Questa mattina in Regione si è svolto un incontro tra l’assessore alla Sanità e le organizzazioni sindacali di categoria in merito al futuro del centro trasfusionale dell’Ospedale Galliera.
Durante il confronto, l’assessore ha comunicato che il servizio sarà “prossimamente oggetto di cessione di ramo d’azienda alla nuova Azienda Ospedaliera Metropolitana (AOM)”, una prospettiva che ha immediatamente sollevato la contrarietà della Fp Cgil.
"L’Assessore ha comunicato che prossimamente il centro trasfusionale del Galliera sarà oggetto di cessione di ramo d’azienda alla nuova Azienda Ospedaliera Metropolitana (AOM): la Funzione Pubblica è contraria a questa operazione che penalizzerà personale e utenti". ha dichiarato Luca Infantino, segretario generale Fp Cgil Genova.

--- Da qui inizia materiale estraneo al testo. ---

(** A sequence of validations of received messages, each at its time; the
    nonces of the accepted ones. *)
Fixpoint validate_all (s : Session) (st : SessionStatistics) (dest : bytes)
    (inputs : list (SessionData * Z)) : outcome (list Z * Session) :=
  match inputs with
  | [] => Done ([], s)
  | (msg, now) :: inputs =>
      let* '(res, s, st, dest) := Session_validate_session_data s st msg now dest in
      let* '(accepted, s) := validate_all s st dest inputs in
      Done (match res with inr _ => am_nonce (sd_metadata msg) :: accepted | inl _ => accepted end, s)
  end.

(** Strictly increasing from above [last]. *)
Fixpoint increasing (last : Z) (l : list Z) : Prop :=
  match l with
  | [] => True
  | n :: l => last < n /\ increasing n l
  end.

Lemma increasing_weaken a b l : a <= b -> increasing b l -> increasing a l.
Proof. destruct l; simpl; [done|]. intros ? [? ?]. split; [lia|done]. Qed.

Lemma increasing_above a l n : increasing a l -> In n l -> a < n.
Proof.
  revert a. induction l as [|m l IH]; intros a; simpl; [done|].
  intros [Hm Hi] [->|Hin]; [done|]. apply IH in Hi; [lia|done].
Qed.

Lemma increasing_NoDup a l : increasing a l -> NoDup l.
Proof.
  revert a. induction l as [|m l IH]; intros a; simpl; [constructor|].
  intros [Hm Hi]. constructor; [|by eapply IH].
  intros Hin%list_elem_of_In. by apply (increasing_above m l m) in Hi; [lia|].
Qed.

(** The message fields are in range, as the parser guarantees. *)
Definition input_nonce_ok (x : SessionData * Z) : Prop := is_u16 (am_nonce (sd_metadata x.1)).

Lemma validate_step s st msg now dest res s' st' dest' :
  session_ok s -> is_u16 (am_nonce (sd_metadata msg)) ->
  Session_validate_session_data s st msg now dest = Done (res, s', st', dest') ->
  session_ok s' /\ s_parameters s' = s_parameters s /\ s_rx_nonce s <= s_rx_nonce s' /\
  match res with
  | inr _ => s_rx_nonce s < am_nonce (sd_metadata msg) <= max_nonce (s_parameters s) /\
      s_rx_nonce s' = am_nonce (sd_metadata msg)
  | inl _ => True
  end.
Proof.
  intros Hs Hn H. pose proof Hs as (Hk&Hp&Hrx&Htx&Hpad&Hv&Hval).
  unfold Session_validate_session_data in H.
  apply obind_done in H as ([[[r s1] st1] d1]&Hw&H). apply validate_with_done in Hw.
  destruct r as [ec|payload].
  - injection H as <- <- _ _. by subst s1.
  - destruct Hw as (Hva&_&_&_&_&Hle&Hver&->). apply (verify_increases _ _ _ Hv) in Hver.
    assert (session_ok (s_set_rx_nonce s (am_nonce (sd_metadata msg)))) as Hs' by conj_done.
    destruct (is_nil payload); injection H as <- <- _ _; (split; [done|]; split; [done|]; simpl; split; [lia|]; done).
Qed.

Il centro trasfusionale del Galliera impiega 26 dipendenti tra medici, infermieri, tecnici e operatori socio‑sanitari. Secondo quanto previsto dalla riforma avviata dall’amministrazione Bucci, il passaggio alla nuova AOM avverrà prima ancora della stipula della convenzione che dovrebbe regolare i rapporti tra i due enti. Una scelta che, secondo il sindacato, rischia di generare ulteriori criticità.

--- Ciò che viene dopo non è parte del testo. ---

Lemma mix_hash request reply h1 :
  supports_sha256 c = true -> buffer_ok h1 -> as_seq h1 = sha256 request ->
  exists h2, Crypto_hash_sha256 c [as_seq h1; reply] h1 = Done h2 /\
    as_seq h2 = transcript request reply /\ buffer_ok h2.
Proof.
  intros Hs Hok E. destruct (hash_spec [as_seq h1; reply] h1 Hs Hok) as (h2&Hh&E2&Hok2).
  exists h2. split; [done|]. split; [|done]. rewrite E2, E. unfold transcript. cbn [concat].
  by rewrite app_nil_r.
Qed.

Lemma first_hash request h :
  supports_sha256 c = true -> buffer_ok h ->
  exists h1, Crypto_hash_sha256 c [request] h = Done h1 /\ as_seq h1 = sha256 request /\ buffer_ok h1.
Proof.
  intros Hs Hok. destruct (hash_spec [request] h Hs Hok) as (h1&Hh&E1&Hok1).
  exists h1. split; [done|]. split; [|done]. rewrite E1. cbn [concat]. by rewrite app_nil_r.
Qed.

Lemma shared_initiator_accepts h msg data limits now s st salt hash k1 k2 s' st' :
  alg_handshake (ssi_algorithms h) = Algorithms_Handshake_default c ->
  zlen (rep_mode_ephemeral msg) = nonce_length -> rep_mode_data msg = [] ->
  Crypto_hash_sha256 c [as_seq (ssi_handshake_hash h); data] (ssi_handshake_hash h) = Done hash ->
  as_seq hash = salt ->
  Crypto_hkdf_sha256 c salt [as_seq (ssi_key h); ssi_nonce_buffer h; rep_mode_ephemeral msg]
    buffer_empty buffer_empty = Done (k1, k2) ->
  start_initiator_session (ssi_algorithms h) (ssi_time_request_tx h) limits now
    (mkSessionKeys k2 k1) s st = (true, s', st') ->
  SharedSecretInitiator_initialize_session h msg data limits now s st =
    Done (true, mkSharedSecretInitiator (ssi_crypto_suite h) (ssi_algorithms h) (ssi_key h)
                  (ssi_nonce_buffer h) (ssi_time_request_tx h) hash, s', st').
Proof.
  intros Hdef He Hd Hh Es Hkdf Hst. unfold SharedSecretInitiator_initialize_session,
    SharedSecretInitiator_mix_handshake_hash.
  rewrite He, Hd, Hdef. cbn. rewrite Hh. cbn. rewrite Es, Hdef. cbn. rewrite Hkdf. cbn. by rewrite Hst.
Qed.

"Avevamo detto sin da subito che questo accorpamento avrebbe generato problemi: ad esempio, mentre già sappiamo che il personale potrà essere soggetto a trasferimento funzionale, ossia dover prestare servizio un giorno al Galliera e il giorno dopo in un altro centro, ai dipendenti arriveranno due CUD con tutto quello che questo comporta a fine anno sulla dichiarazione dei redditi, peraltro vicenda incredibile che già interessa oltre un migliaio di dipendenti dello Scassi", aggiunge Infantino.
Per la Fp Cgil, la sovrapposizione tra AOM e ospedali potrebbe comportare costi aggiuntivi che finirebbero per ricadere sul servizio e quindi sui pazienti. Una prospettiva che il sindacato giudica preoccupante.
"Aver voluto accelerare sulla riforma è stato uno sbaglio e ora a pagarne le conseguenze è il diritto alla salute – conclude Infantino – siamo fortemente contrari all’operazione che sta generando solo ulteriori problemi ed incertezze in un settore in cui c’era bisogno di tutto, tranne che di quelli".